== Entries shown

Lemma mag_bounds s m e :
  valid_binary (S754_finite s m e) = true ->
  0 < Zpos m * 2 ^ (e + 1074) < sf_inf.
Proof.
  intros Hv. destruct (valid_mantissa _ _ _ Hv) as (Hm & He & _).
  assert (H1 : 0 < 2 ^ (e + 1074)) by (apply Z.pow_pos_nonneg; lia).
  assert (H2 : 2 ^ (e + 1074) <= 2 ^ 2045) by (apply Z.pow_le_mono_r; lia).
  assert (H3 : 2 ^ 53 * 2 ^ 2045 < sf_inf).
  { unfold sf_inf. rewrite <- Z.pow_add_r by lia. apply Z.pow_lt_mono_r; lia. }
  split; [apply Z.mul_pos_pos; [reflexivity|exact H1]|].
  apply Z.lt_trans with (2 ^ 53 * 2 ^ 2045); [|exact H3].
  apply Z.le_lt_trans with (Zpos m * 2 ^ 2045).
  - apply Z.mul_le_mono_nonneg_l; [apply Pos2Z.is_nonneg|exact H2].
  - apply Z.mul_lt_mono_pos_r; [apply Z.pow_pos_nonneg; lia|exact Hm].
Qed.

Lemma mag_lt s1 m1 e1 s2 m2 e2 :
  valid_binary (S754_finite s1 m1 e1) = true ->
  valid_binary (S754_finite s2 m2 e2) = true ->
  e1 < e2 ->
  Zpos m1 * 2 ^ (e1 + 1074) < Zpos m2 * 2 ^ (e2 + 1074).
Proof.
  intros H1 H2 He.
  destruct (valid_mantissa _ _ _ H1) as (Hm1 & Hr1 & _).
  destruct (valid_mantissa _ _ _ H2) as (_ & Hr2 & Hn2).
  pose proof (Hn2 ltac:(lia)) as Hm2.
  assert (HP : 0 < 2 ^ (e1 + 1074)) by (apply Z.pow_pos_nonneg; lia).
  assert (HQ : 2 * 2 ^ (e1 + 1074) <= 2 ^ (e2 + 1074)).
  { rewrite <- Z.pow_succ_r by lia. apply Z.pow_le_mono_r; lia. }
  assert (H53 : 2 ^ 53 = 2 ^ 52 * 2).
  { change 53 with (Z.succ 52). rewrite Z.pow_succ_r by lia. apply Z.mul_comm. }
  apply Z.lt_le_trans with (2 ^ 53 * 2 ^ (e1 + 1074)).
  - apply Z.mul_lt_mono_pos_r; assumption.
  - apply Z.le_trans with (2 ^ 52 * 2 ^ (e2 + 1074)).
    + rewrite H53, <- Z.mul_assoc.
      apply Z.mul_le_mono_nonneg_l; [apply Z.pow_nonneg; lia|exact HQ].
    + apply Z.mul_le_mono_nonneg_r; [apply Z.pow_nonneg; lia|exact Hm2].
Qed.

(** The order of the keys is the order of the values. *)
Lemma key_val a b :
  valid_binary a = true -> valid_binary b = true ->
  sf_nan a = false -> sf_nan b = false ->
  (key_lt a b <-> sf_val a < sf_val b) /\ (key_eq a b <-> sf_val a = sf_val b).
Proof.
  intros Va Vb Na Nb. unfold key_lt, key_eq.
  assert (Hinf : 0 < sf_inf) by (unfold sf_inf; apply Z.pow_pos_nonneg; lia).
  destruct a as [sa|sa| |sa ma ea], b as [sb|sb| |sb mb eb]; try discriminate;
    try pose proof (mag_bounds _ _ _ Va) as Ba;
    try pose proof (mag_bounds _ _ _ Vb) as Bb;
    try (destruct sa); try (destruct sb); cbn [sf_val k1 k2 k3 cond_Zopp];
    try lia.
  - (* both negative *)
    destruct (Z.lt_trichotomy ea eb) as [H|[H|H]].
    + pose proof (mag_lt _ _ _ _ _ _ Va Vb H). lia.
    + subst eb. assert (0 < 2 ^ (ea + 1074)) by (apply Z.pow_pos_nonneg;
        destruct (valid_mantissa _ _ _ Va); lia). nia.
    + pose proof (mag_lt _ _ _ _ _ _ Vb Va H). lia.
  - (* both positive *)
    destruct (Z.lt_trichotomy ea eb) as [H|[H|H]].
    + pose proof (mag_lt _ _ _ _ _ _ Va Vb H). lia.
    + subst eb. assert (0 < 2 ^ (ea + 1074)) by (apply Z.pow_pos_nonneg;
        destruct (valid_mantissa _ _ _ Va); lia). nia.
    + pose proof (mag_lt _ _ _ _ _ _ Vb Va H). lia.
Qed.

Lemma cond_Zopp_mul s a b : cond_Zopp s (a * b) = cond_Zopp s a * b.
Proof. destruct s; cbn [cond_Zopp]; [rewrite Z.mul_opp_l|]; reflexivity. Qed.

Lemma pow2_1074 e : -1074 <= e -> e < 0 -> sf_one = 2 ^ (- e) * 2 ^ (e + 1074).
Proof.
  intros H1 H2. unfold sf_one. rewrite <- Z.pow_add_r by lia. f_equal. lia.
Qed.

Lemma pow2_1074' e : 0 <= e -> 2 ^ (e + 1074) = 2 ^ e * sf_one.
Proof. intros H. unfold sf_one. apply Z.pow_add_r; lia. Qed.

(** The floor, on the values: the multiple of [sf_one], that is the whole
    number, next below. *)
Lemma sf_val_floor y :
  valid_binary y = true ->
  sf_val (SFfloor y) = sf_val y / sf_one * sf_one.
Proof.
  intros Hv.
  pose proof sf_one_pos as H1.
  assert (H0 : sf_one <> 0) by lia.
  assert (Hdiv : forall c, c * sf_one / sf_one * sf_one = c * sf_one).
  { intros c. rewrite Z.div_mul by exact H0. reflexivity. }
  destruct y as [s|s| |s m e]; try reflexivity.
  - cbn [SFfloor sf_val]. rewrite sf_inf_split, cond_Zopp_mul.
    symmetry. apply Hdiv.
  - destruct (valid_mantissa _ _ _ Hv) as (Hm & Hr & _).
    destruct (Z.leb_spec 0 e) as [He|He].
    + assert (E : SFfloor (S754_finite s m e) = S754_finite s m e).
      { unfold SFfloor. destruct (Z.leb_spec 0 e); [reflexivity|lia]. }
      rewrite E. cbn [sf_val]. rewrite pow2_1074' by exact He.
      rewrite Z.mul_assoc, cond_Zopp_mul. symmetry. apply Hdiv.
    + assert (HP : 2 ^ (e + 1074) <> 0) by (apply Z.pow_nonzero; lia).
      assert (HQ : 2 ^ (- e) <> 0) by (apply Z.pow_nonzero; lia).
      assert (Hn : sf_val (S754_finite s m e) / sf_one
                   = cond_Zopp s (Zpos m) / 2 ^ (- e)).
      { cbn [sf_val]. rewrite (pow2_1074 e) by lia.
        rewrite cond_Zopp_mul.
        apply Z.div_mul_cancel_r; assumption. }
      rewrite Hn.
      destruct (SFfloor_fraction s m e Hv He)
        as [(-> & E0 & ->)|(q & M & -> & HM & Hd & -> & _)].
      * cbn [cond_Zopp sf_val]. rewrite E0. reflexivity.
      * cbn [sf_val]. rewrite HM, <- Z.mul_assoc, cond_Zopp_mul.
        f_equal. unfold sf_one. rewrite <- Z.pow_add_r by lia. f_equal. lia.
Qed.

(** A value without a fractional part is a multiple of [2^1074]. *)
Lemma sf_whole_val y :
  valid_binary y = true -> sf_whole y = true ->
  exists c, sf_val y = c * sf_one.
Proof.
  intros Hv Hw. destruct y as [s|s| |s m e].
  - exists 0. reflexivity.
  - exists (cond_Zopp s (2 ^ 1926)). cbn [sf_val].
    rewrite sf_inf_split. apply cond_Zopp_mul.
  - exists 0. reflexivity.
  - destruct (valid_mantissa _ _ _ Hv) as (Hm & Hr & _).
    cbn [sf_whole] in Hw. apply orb_true_iff in Hw.
    destruct (Z.leb_spec 0 e) as [He|He].
    + exists (cond_Zopp s (Zpos m * 2 ^ e)). cbn [sf_val].
      rewrite pow2_1074' by exact He. rewrite Z.mul_assoc. apply cond_Zopp_mul.
    + destruct Hw as [Hw|Hw]; [discriminate|].
      apply Z.eqb_eq in Hw.
      assert (HQ : 2 ^ (- e) <> 0) by (apply Z.pow_nonzero; lia).
      apply Z.div_exact in Hw; [|exact HQ].
      exists (cond_Zopp s (Zpos m / 2 ^ (- e))). cbn [sf_val].
      rewrite (pow2_1074 e) by lia. rewrite Hw at 1.
      rewrite (Z.mul_comm (2 ^ (- e))), <- Z.mul_assoc. apply cond_Zopp_mul.
Qed.

Lemma math_Floor_valid_val x :
  sf_val (Prim2SF (math_Floor x)) = sf_val (Prim2SF x) / sf_one * sf_one.
Proof. rewrite math_Floor_spec. apply sf_val_floor, Prim2SF_valid. Qed.

Lemma leb_val x y :
  (x <=? y)%float = true <->
  isNaN x = false /\ isNaN y = false /\ sf_val (Prim2SF x) <= sf_val (Prim2SF y).
Proof.
  rewrite leb_key. unfold isNaN.
  destruct (sf_nan (Prim2SF x)) eqn:Nx; [intuition discriminate|].
  destruct (sf_nan (Prim2SF y)) eqn:Ny; [intuition discriminate|].
  destruct (key_val _ _ (Prim2SF_valid x) (Prim2SF_valid y) Nx Ny) as [H1 H2].
  rewrite H1, H2. intuition lia.
Qed.

(** [math_Floor x] is the greatest float64 without a fractional part that
    is not above [x]. *)
Lemma math_Floor_greatest x z :
  whole z = true -> (z <=? x)%float = true -> (z <=? math_Floor x)%float = true.
Proof.
  intros Hw Hle. apply leb_val in Hle. destruct Hle as (Nz & Nx & Hle).
  apply leb_val. split; [exact Nz|]. split; [rewrite math_Floor_NaN; exact Nx|].
  rewrite math_Floor_valid_val.
  destruct (sf_whole_val _ (Prim2SF_valid z) Hw) as [c Hc].
  rewrite Hc in *.
  pose proof sf_one_pos as HP.
  apply Z.mul_le_mono_nonneg_r; [lia|].
  apply Z.div_le_lower_bound; [exact HP|lia].
Qed.

(** And it is less than one below [x]: on the values,
    [x - 1 < math_Floor x <= x]. *)
Lemma math_Floor_within_one x :
  sf_val (Prim2SF x) - sf_one < sf_val (Prim2SF (math_Floor x))
    <= sf_val (Prim2SF x).
Proof.
  rewrite math_Floor_valid_val.
  pose proof sf_one_pos as HP.
  pose proof (Z.mul_div_le (sf_val (Prim2SF x)) sf_one HP).
  pose proof (Z.mul_succ_div_gt (sf_val (Prim2SF x)) sf_one HP).
  lia.
Qed.

Lemma key_eq_nonzero a b : k1 a <> 0 -> key_eq a b -> a = b.
Proof.
  unfold key_eq.
  destruct a as [[]|[]| |[] m1 e1], b as [[]|[]| |[] m2 e2]; cbn;
    intros H0 (H1 & H2 & H3); try lia; try reflexivity.
  - assert (e1 = e2) by lia. subst. f_equal. lia.
  - subst. f_equal. congruence.
Qed.

(** A float64 without a fractional part is its own floor. *)
Lemma math_Floor_whole_id x : whole x = true -> math_Floor x = x.
Proof.
  intros Hw.
  destruct (isNaN x) eqn:Hn.
  { unfold math_Floor. unfold isNaN in Hn.
    destruct (Prim2SF x); try discriminate. reflexivity. }
  assert (Hv : sf_val (Prim2SF (math_Floor x)) = sf_val (Prim2SF x)).
  { rewrite math_Floor_valid_val.
    destruct (sf_whole_val _ (Prim2SF_valid x) Hw) as [c ->].
    rewrite Z.div_mul; [reflexivity|]. pose proof sf_one_pos. lia. }
  assert (Hn' : isNaN (math_Floor x) = false) by (rewrite math_Floor_NaN; exact Hn).
  destruct (key_val _ _ (Prim2SF_valid (math_Floor x)) (Prim2SF_valid x) Hn' Hn)
    as [_ Heq].
  apply Heq in Hv.
  destruct (Z.eq_dec (k1 (Prim2SF (math_Floor x))) 0) as [Hz|Hnz].
  - (* a zero: returned as it is *)
    unfold math_Floor in *. unfold key_eq in Hv.
    destruct (Prim2SF x) as [s|[]| |[] m e] eqn:E; try reflexivity;
      rewrite Hz in Hv; cbn in Hv; lia.
  - apply Prim2SF_inj, key_eq_nonzero; assumption.
Qed.

(** * The claims *)

(** ** C1 *)

(** C1, as stated, fails: with the single voucher [pct10] and an order of 5
    the voucher is eligible (its score, the floor of 0.5, is 0), yet
    [findBestVoucher] returns the error and no candidate. *)
Lemma C1_zero_score_no_winner :
  scores 5 pct10 0 /\
  findBestVoucher [pct10] 5 (Voucher_zero, 0%float, Some ErrNoVoucher) /\
  forall out, findBestVoucher [pct10] 5 out ->
    out = (Voucher_zero, 0%float, Some ErrNoVoucher).
Proof.
  split; [reflexivity|]. split.
  - apply (findBestVoucherW_seq workerPoolCap [pct10] 5). unfold workerPoolCap. lia.
  - intros out H. apply (findBestVoucherW_none _ _ _ _ H).
    intros v d [<-|[]] Hd. unfold scores in Hd.
    change (calculateDiscount pct10 5) with (0%float, @None error) in Hd.
    injection Hd as <-. reflexivity.
Qed.

(** C1, amended: for every candidate list and context with at least one
    eligible candidate whose score is strictly greater than zero,
    [findBestVoucher] returns, without error, a candidate of the list with
    its own score, and that score is the maximum over the eligible
    candidates: none has a greater score, and every score that is a
    number is at most the winner's. *)
Theorem C1_findBestVoucher_max vs amt :
  (exists v d, In v vs /\ scores amt v d /\ gtb d 0 = true) ->
  (exists out, findBestVoucher vs amt out) /\
  forall out, findBestVoucher vs amt out ->
    exists w s, out = (w, s, None) /\ In w vs /\ scores amt w s /\
      forall v d, In v vs -> scores amt v d ->
        gtb d s = false /\ (isNaN d = false -> (d <=? s)%float = true).
Proof.
  intros Hpos. split; [apply findBestVoucher_total|].
  intros out H.
  destruct (findBestVoucherW_some _ _ _ _ H Hpos)
    as (w & s & -> & Hw & Hs & Hgt & Hmax).
  exists w, s. split; [reflexivity|]. split; [exact Hw|]. split; [exact Hs|].
  intros v' d' Hv Hd. split; [exact (Hmax v' d' Hv Hd)|].
  intros Hn.
  apply not_gtb_leb; [exact Hn|apply (gtb_notNaN _ _ Hgt)|exact (Hmax v' d' Hv Hd)].
Qed.

Lemma C1_scenario_A :
  (exists out, findBestVoucher [flat50; pct20cap90] 500 out) /\
  forall out, findBestVoucher [flat50; pct20cap90] 500 out ->
    exists w s, out = (w, s, None) /\ In w [flat50; pct20cap90] /\ scores 500 w s /\
      forall v d, In v [flat50; pct20cap90] -> scores 500 v d ->
        gtb d s = false /\ (isNaN d = false -> (d <=? s)%float = true).
Proof.
  apply (C1_findBestVoucher_max [flat50; pct20cap90] 500).
  exists pct20cap90, 90%float.
  split; [right; left; reflexivity|]. split; reflexivity.
Defined.

(** ** C2 *)

(** C2, as stated, fails: the voucher [flat0] is eligible at an order of
    500 (it evaluates successfully, to 0), yet [findBestVoucher] returns
    the error. *)
Lemma C2_error_with_eligible :
  scores 500 flat0 0 /\
  findBestVoucher [flat0] 500 (Voucher_zero, 0%float, Some ErrNoVoucher) /\
  forall out, findBestVoucher [flat0] 500 out -> snd out = Some ErrNoVoucher.
Proof.
  split; [reflexivity|]. split.
  - apply (findBestVoucherW_seq workerPoolCap [flat0] 500). unfold workerPoolCap. lia.
  - intros out H. rewrite (findBestVoucherW_none _ _ _ _ H); [reflexivity|].
    intros v d [<-|[]] Hd. unfold scores in Hd.
    change (calculateDiscount flat0 500) with (0%float, @None error) in Hd.
    injection Hd as <-. reflexivity.
Qed.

====

## Brief
Each line carrying the string "greater" should be copied out from the entries.

## Output
    eligible candidate whose score is strictly greater than zero,
    candidates: none has a greater score, and every score that is a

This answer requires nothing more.